• [TASK INSTRUCTIONS] Write out every line exactly, from the first line of the records below through the line that contains "(∀ e, e ∈ events".

• [DATASET RECORDS]
--- START ---
Lemma s3_emit_inv n a o a' sent :
  Inv n a → Z.of_nat (2 * n) + 4 < u64_max → outcome a = None → emit_committed o a = (a', sent) →
  Safe a' ∧ outcome a' = None ∧ (sent = true → Inv n a').
Proof.
  intros I Hn Hout Hem. destruct (inv_bounded _ _ I Hn) as [[Hlt _] _]. pose proof (inv_sink _ _ I) as S. destruct (si_rep _ _ _ _ S) as [q Hq].
  destruct (call_step_represents _ q CTake Hq Hlt) as (q' & Hrep' & Hmono & _ & Hthrough).
  pose proof (call_step_received (progress (sink a)) CTake) as Hr. pose proof (λ i, outstanding_step (progress (sink a)) q CTake i Hq) as Ho.
  assert (next_commit (progress (sink a)) = Spec.base q) as Hc by apply Hq. assert (next_commit (call_step (progress (sink a)) CTake).1 = Spec.base q') as Hc' by apply Hrep'.
  unfold emit_committed in Hem. cbn [call_step call_units] in *. destruct (take_committed (progress (sink a))) as [t committed]. cbn [fst snd] in *.
  set (s := with_progress (sink a) (closed_epochs (sink a)) t) in Hem.
  assert (SInv (uploaded a) (uploads a) (pending_rows a) s) as S'.
  { destruct S as [_ Sn So Se Sop Sg Sl Sf Ss]. split; cbn; try done; [by eexists|]. intros id. rewrite Ho, So. lia. }
  assert (∀ a2, sink a2 = s → uploaded a2 = uploaded a → uploads a2 = uploads a → pending_delivery a2 = pending_delivery a → accepted a2 = accepted a →
    (∀ e, e ∈ events a2 → e < next_commit t) → Inv n a2) as Hinv.
  { intros a2 E1 E2 E3 E4 E5 E6. destruct I as [_ Iep Ir Ii Il _ In]. split; unfold located, pending_rows in *; rewrite ?E1, ?E2, ?E3, ?E4, ?E5; try done.
    cbn. by rewrite Hr. }
  destruct committed as [c|]; [destruct o|]; injection Hem as <- <-.
  - assert (Inv n {| sink := s; uploads := uploads a; input_closed := input_closed a; pending_delivery := pending_delivery a;
      events := events a ++ [through c]; outcome := outcome a; accepted := accepted a; consumed := consumed a; uploaded := uploaded a |}) as I'.
    { apply Hinv; try done. intros e [Hin| ->%list_elem_of_singleton]%elem_of_app; [apply (inv_events _ _ I) in Hin|]; lia. }
    split_and!; [by eapply inv_safe|done|done].
  - split_and!; [|done|done]. eapply safe_same; [by eapply inv_safe|done..|apply (si_store _ _ _ _ S)].
  - assert (Inv n (set_sink a s)) as I'.
    { apply Hinv; try done. cbn. intros e Hin%(inv_events _ _ I). lia. }
    split_and!; [by eapply inv_safe|done|done].
Qed.

Lemma close_epoch_grows calls s s' r : close_epoch calls s = (s', r) → ∃ more, closings s' = closings s ++ more.
Proof.
  unfold S3Sink.close_epoch. case_bool_decide; [intros [= <- _]; exists []; by rewrite app_nil_r|].
  destruct (close_buffers _ _ _); [|intros [= <- _]; exists []; by rewrite app_nil_r].
  destruct (EpochJournal_new _ _ _); [|intros [= <- _]; exists []; by rewrite app_nil_r].
  destruct (ensure_open _ _ _) as [store [[]|]]; [intros [= <- _]; by eexists| |intros [= <- _]; exists []; by rewrite app_nil_r].
  destruct (for_each _ _ _) eqn:Ef; intros [= <- _]; [|by eexists]. apply replays_untouched in Ef as [_ ->]. by eexists.
Qed.
Lemma accept_group_grows now calls id encs rows s s' r :
  accept_message_group now calls id encs rows s = (s', r) → ∃ more, closings s' = closings s ++ more.
Proof.
  unfold S3Sink.accept_message_group.
  destruct (if rotates config (epoch s) rows then close_epoch (calls 0%nat) s else (s, Ok tt)) as [s1 r1] eqn:E1.
  assert (∃ more, closings s1 = closings s ++ more) as [m1 Em1].
  { destruct (rotates _ _ _); [by eapply close_epoch_grows|]. injection E1 as <- _. exists []. by rewrite app_nil_r. }
  destruct r1 as [[]|]; [|intros [= <- _]; by exists m1]. destruct (mapM _ rows) as [enc|]; [|intros [= <- _]; by exists m1].
  destruct (add_message _ _ _ _ _) as [[e ser] ends]. set (s2 := with_epoch s1 e _).
  destruct (if ends then close_epoch (calls 1%nat) s2 else (s2, Ok tt)) as [s3 r3] eqn:E3.
  assert (∃ more, closings s3 = closings s2 ++ more) as [m3 Em3].
  { destruct ends; [by eapply close_epoch_grows|]. injection E3 as <- _. exists []. by rewrite app_nil_r. }
  assert (closings s3 = closings s ++ m1 ++ m3) as E by (rewrite Em3; cbn; by rewrite Em1, app_assoc).
  destruct r3 as [[]|]; intros [= <- _]; eauto.
Qed.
--- END ---
• [COMPLETED EXERCISE]
Lemma s3_emit_inv n a o a' sent :
  Inv n a → Z.of_nat (2 * n) + 4 < u64_max → outcome a = None → emit_committed o a = (a', sent) →
  Safe a' ∧ outcome a' = None ∧ (sent = true → Inv n a').
Proof.
  intros I Hn Hout Hem. destruct (inv_bounded _ _ I Hn) as [[Hlt _] _]. pose proof (inv_sink _ _ I) as S. destruct (si_rep _ _ _ _ S) as [q Hq].
  destruct (call_step_represents _ q CTake Hq Hlt) as (q' & Hrep' & Hmono & _ & Hthrough).
  pose proof (call_step_received (progress (sink a)) CTake) as Hr. pose proof (λ i, outstanding_step (progress (sink a)) q CTake i Hq) as Ho.
  assert (next_commit (progress (sink a)) = Spec.base q) as Hc by apply Hq. assert (next_commit (call_step (progress (sink a)) CTake).1 = Spec.base q') as Hc' by apply Hrep'.
  unfold emit_committed in Hem. cbn [call_step call_units] in *. destruct (take_committed (progress (sink a))) as [t committed]. cbn [fst snd] in *.
  set (s := with_progress (sink a) (closed_epochs (sink a)) t) in Hem.
  assert (SInv (uploaded a) (uploads a) (pending_rows a) s) as S'.
  { destruct S as [_ Sn So Se Sop Sg Sl Sf Ss]. split; cbn; try done; [by eexists|]. intros id. rewrite Ho, So. lia. }
  assert (∀ a2, sink a2 = s → uploaded a2 = uploaded a → uploads a2 = uploads a → pending_delivery a2 = pending_delivery a → accepted a2 = accepted a →
    (∀ e, e ∈ events a2 → e < next_commit t) → Inv n a2) as Hinv.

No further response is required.